Problem details
Would you return the lines from the one that contains "rewrite gateway_error_from_api. case_bool_decide" to the last line of the entries below, exactly and with nothing added?

:: Extracted material ::

(* ===== verification/Errors.v ===== *)
(** * Error types and their mapping to the client
    (src/crates/himadri-core/src/error.rs and
    src/crates/himadri-provider/src/error.rs)

    [to_string] functions are the [thiserror] messages. The [std::io::Error]
    inside [ConfigError::Io] is its message. *)

From S2P Require Import Prelude Str.

(** ** Gateway errors *)

Inductive ConfigError :=
  | InvalidStrategy (mode : string)
  | MissingField (field : string)
  | InvalidValue (field reason : string)
  | Io (message : string)
  | ConfigParse (message : string).

Inductive GatewayError :=
  | ProviderNotFound (provider : string)
  | CircuitOpen (provider : string)
  | RateLimited (retry_after_secs : Z)
  | QuotaExceeded (message : string)
  | Unauthorized
  | Forbidden (message : string)
  | NotFound (message : string)
  | BadRequest (message : string)
  | ProviderFailure (message : string)
  | ConfigFailure (e : ConfigError)
  | Internal (message : string)
  | ServiceUnavailable (message : string).

#[export] Instance ConfigError_eq_dec : EqDecision ConfigError.
Proof. solve_decision. Defined.

#[export] Instance GatewayError_eq_dec : EqDecision GatewayError.
Proof. solve_decision. Defined.

Definition config_error_to_string (e : ConfigError) : string :=
  match e with
  | InvalidStrategy mode => "invalid strategy mode: " +:+ mode
  | MissingField field => "missing required field: " +:+ field
  | InvalidValue field reason => "invalid value for " +:+ field +:+ ": " +:+ reason
  | Io message => "io error: " +:+ message
  | ConfigParse message => "parse error: " +:+ message
  end.

Definition gateway_error_to_string (e : GatewayError) : string :=
  match e with
  | ProviderNotFound p => "provider not found: " +:+ p
  | CircuitOpen p => "circuit breaker open for provider: " +:+ p
  | RateLimited _ => "rate limited"
  | QuotaExceeded m => "quota exceeded: " +:+ m
  | Unauthorized => "unauthorized"
  | Forbidden m => "forbidden: " +:+ m
  | NotFound m => "not found: " +:+ m
  | BadRequest m => "bad request: " +:+ m
  | ProviderFailure m => "provider error: " +:+ m
  | ConfigFailure c => "config error: " +:+ config_error_to_string c
  | Internal m => "internal error: " +:+ m
  | ServiceUnavailable m => "service unavailable: " +:+ m
  end.

Definition gateway_status_code (e : GatewayError) : Z :=
  match e with
  | ProviderNotFound _ => 404
  | CircuitOpen _ => 503
  | RateLimited _ => 429
  | QuotaExceeded _ => 429
  | Unauthorized => 401
  | Forbidden _ => 403
  | NotFound _ => 404
  | BadRequest _ => 400
  | ProviderFailure _ => 500
  | ConfigFailure _ => 400
  | Internal _ => 500
  | ServiceUnavailable _ => 503
  end.

Definition gateway_retryable (e : GatewayError) : bool :=
  match e with
  | CircuitOpen _ | RateLimited _ | ServiceUnavailable _ => true
  | _ => false
  end.

(** ** Provider errors *)

Inductive ProviderError :=
  | PAuth (message : string)
  | PRateLimited (retry_after_secs : Z)
  | PModelNotFound (model : string)
  | PContextLengthExceeded (max actual : Z)
  | PApi (status : Z) (message : string)
  | PNetwork (message : string)
  | PParse (message : string)
  | PInternal (message : string)
  | PUnsupported (message : string)
  | PUnknownType (provider_type : string)
  | PMissingBaseUrl (provider : string)
  | PInvalidConfiguration (message : string).

#[export] Instance ProviderError_eq_dec : EqDecision ProviderError.
Proof. solve_decision. Defined.

Definition provider_error_to_string (e : ProviderError) : string :=
  match e with
  | PAuth m => "authentication failed: " +:+ m
  | PRateLimited s => "rate limited, retry after " +:+ show_Z s +:+ "s"
  | PModelNotFound m => "model not found: " +:+ m
  | PContextLengthExceeded max actual =>
      "context length exceeded: max " +:+ show_Z max +:+ ", got " +:+ show_Z actual
  | PApi status m => "provider error (" +:+ show_Z status +:+ "): " +:+ m
  | PNetwork m => "network error: " +:+ m
  | PParse m => "parse error: " +:+ m
  | PInternal m => "internal error: " +:+ m
  | PUnsupported m => "operation not supported: " +:+ m
  | PUnknownType t => "unknown provider type: " +:+ t
  | PMissingBaseUrl p => "missing base_url for provider: " +:+ p
  | PInvalidConfiguration m => "invalid provider configuration: " +:+ m
  end.

Definition provider_retryable (e : ProviderError) : bool :=
  match e with
  | PRateLimited _ | PNetwork _ => true
  | PApi status _ => bool_decide (status ∈ [500; 502; 503; 504; 529])
  | _ => false
  end.

Definition provider_status_code (e : ProviderError) : Z :=
  match e with
  | PAuth _ => 401
  | PRateLimited _ => 429
  | PModelNotFound _ => 404
  | PContextLengthExceeded _ _ => 400
  | PApi status _ => status
  | PNetwork _ => 502
  | PParse _ => 500
  | PInternal _ => 500
  | PUnsupported _ => 501
  | PUnknownType _ => 400
  | PMissingBaseUrl _ => 400
  | PInvalidConfiguration _ => 400
  end.

(** [impl From<ProviderError> for GatewayError]. *)
Definition gateway_error_from (e : ProviderError) : GatewayError :=
  match e with
  | PAuth _ => ServiceUnavailable "upstream provider authentication failed"
  | PRateLimited s => RateLimited s
  | PModelNotFound model => NotFound ("model: " +:+ model)
  | PContextLengthExceeded max actual =>
      BadRequest ("context length exceeded: max " +:+ show_Z max +:+ ", got " +:+ show_Z actual)
  | PApi status message =>
      if (status =? 401) || (status =? 403) then
        ServiceUnavailable "upstream provider authentication failed"
      else if status =? 429 then RateLimited 60
      else if (400 <=? status) && (status <? 500) then BadRequest message
      else ServiceUnavailable message
  | PNetwork msg => ServiceUnavailable msg
  | PParse msg => ProviderFailure ("parse error: " +:+ msg)
  | PInternal msg => Internal msg
  | PUnsupported msg => BadRequest ("operation not supported: " +:+ msg)
  | PUnknownType msg => BadRequest ("unknown provider type: " +:+ msg)
  | PMissingBaseUrl msg => BadRequest ("missing base_url for provider: " +:+ msg)
  | PInvalidConfiguration msg => BadRequest ("invalid provider configuration: " +:+ msg)
  end.

(** The classification [ProviderError::from_response] makes of a response
    that was not a success: its status, the seconds of its [Retry-After]
    header when that parses, and the message extracted from its body. *)
Definition from_response_status (status : Z) (retry_after_secs : option Z)
    (auth_statuses : list Z) (message : string) : ProviderError :=
  if bool_decide (status ∈ auth_statuses) then PAuth message
  else if status =? 429 then PRateLimited (default 60 retry_after_secs)
  else if status =? 404 then PModelNotFound message
  else PApi status message.

(** ** Properties *)

(** Membership in a literal list of statuses, by evaluation. *)
Ltac solve_elem := apply (bool_decide_unpack _); vm_compute; exact I.

(** A status the provider reported, as the class the client sees. *)
Lemma gateway_error_from_api status message :
  gateway_status_code (gateway_error_from (PApi status message)) =
    (if bool_decide (status ∈ [401; 403]) then 503
     else if status =? 429 then 429
     else if (400 <=? status) && (status <? 500) then 400 else 503).
Proof.
  cbn [gateway_error_from]. case_bool_decide as H; rewrite !elem_of_cons in H.
  - destruct H as [->|[->|H]]; [done..|]. by apply not_elem_of_nil in H.
  - rewrite (proj2 (Z.eqb_neq status 401)), (proj2 (Z.eqb_neq status 403)) by naive_solver.
    cbn [orb]. by repeat case_match.
Qed.

(** The error surface keeps its meaning: an upstream rate limit, and
    nothing else, reaches the client as 429; a bad provider key is never
    reported as the caller's own 401 or 403; every error the failover loop
    would retry is one the client is told to retry; and the status is always
    one of five. *)
Theorem provider_error_surface e :
  let g := gateway_error_from e in
  (gateway_status_code g = 429 <->
     (exists s, e = PRateLimited s) \/ (exists m, e = PApi 429 m)) /\
  gateway_status_code g <> 401 /\ gateway_status_code g <> 403 /\
  (provider_retryable e = true -> gateway_retryable g = true) /\
  gateway_status_code g ∈ [400; 404; 429; 500; 503].
Proof.
  intros g. subst g. destruct e as [m|s|m|mx ac|status m|m|m|m|m|m|m|m].
  5: {
    assert (provider_retryable (PApi status m) = true ->
      gateway_retryable (gateway_error_from (PApi status m)) = true) as Hretry.
    { cbn [provider_retryable]. rewrite bool_decide_eq_true. intros Hs.
      repeat (apply elem_of_cons in Hs as [->|Hs]; [done|]).
      by apply not_elem_of_nil in Hs. }
    rewrite gateway_error_from_api. case_bool_decide as Ha.
    - split; [|by split_and!; [..|solve_elem]].
      split; [done|]. intros [[? ?]|[? [= -> _]]]; [done|].
      repeat (apply elem_of_cons in Ha as [Ha|Ha]; [done|]). by apply not_elem_of_nil in Ha.
    - destruct (Z.eqb_spec status 429) as [->|Hne].
      + split_and!; [split; [eauto|done]|done|done|done|solve_elem].
      + assert (~ ((exists s, PApi status m = PRateLimited s) \/
                   (exists m0, PApi status m = PApi 429 m0))) by (intros [[? ?]|[? ?]]; congruence).
        destruct (_ && _); split_and!; try done; solve_elem. }
  2: split_and!; [split; [eauto|done]|done|done|done|solve_elem].
  all: split_and!;
    [split; [done|by intros [[? ?]|[? ?]]]|done|done|done|solve_elem].
Qed.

:::

Solved problem
    rewrite gateway_error_from_api. case_bool_decide as Ha.
    - split; [|by split_and!; [..|solve_elem]].
      split; [done|]. intros [[? ?]|[? [= -> _]]]; [done|].
      repeat (apply elem_of_cons in Ha as [Ha|Ha]; [done|]). by apply not_elem_of_nil in Ha.
    - destruct (Z.eqb_spec status 429) as [->|Hne].
      + split_and!; [split; [eauto|done]|done|done|done|solve_elem].
      + assert (~ ((exists s, PApi status m = PRateLimited s) \/
                   (exists m0, PApi status m = PApi 429 m0))) by (intros [[? ?]|[? ?]]; congruence).
        destruct (_ && _); split_and!; try done; solve_elem. }
  2: split_and!; [split; [eauto|done]|done|done|done|solve_elem].
  all: split_and!;
    [split; [done|by intros [[? ?]|[? ?]]]|done|done|done|solve_elem].
Qed.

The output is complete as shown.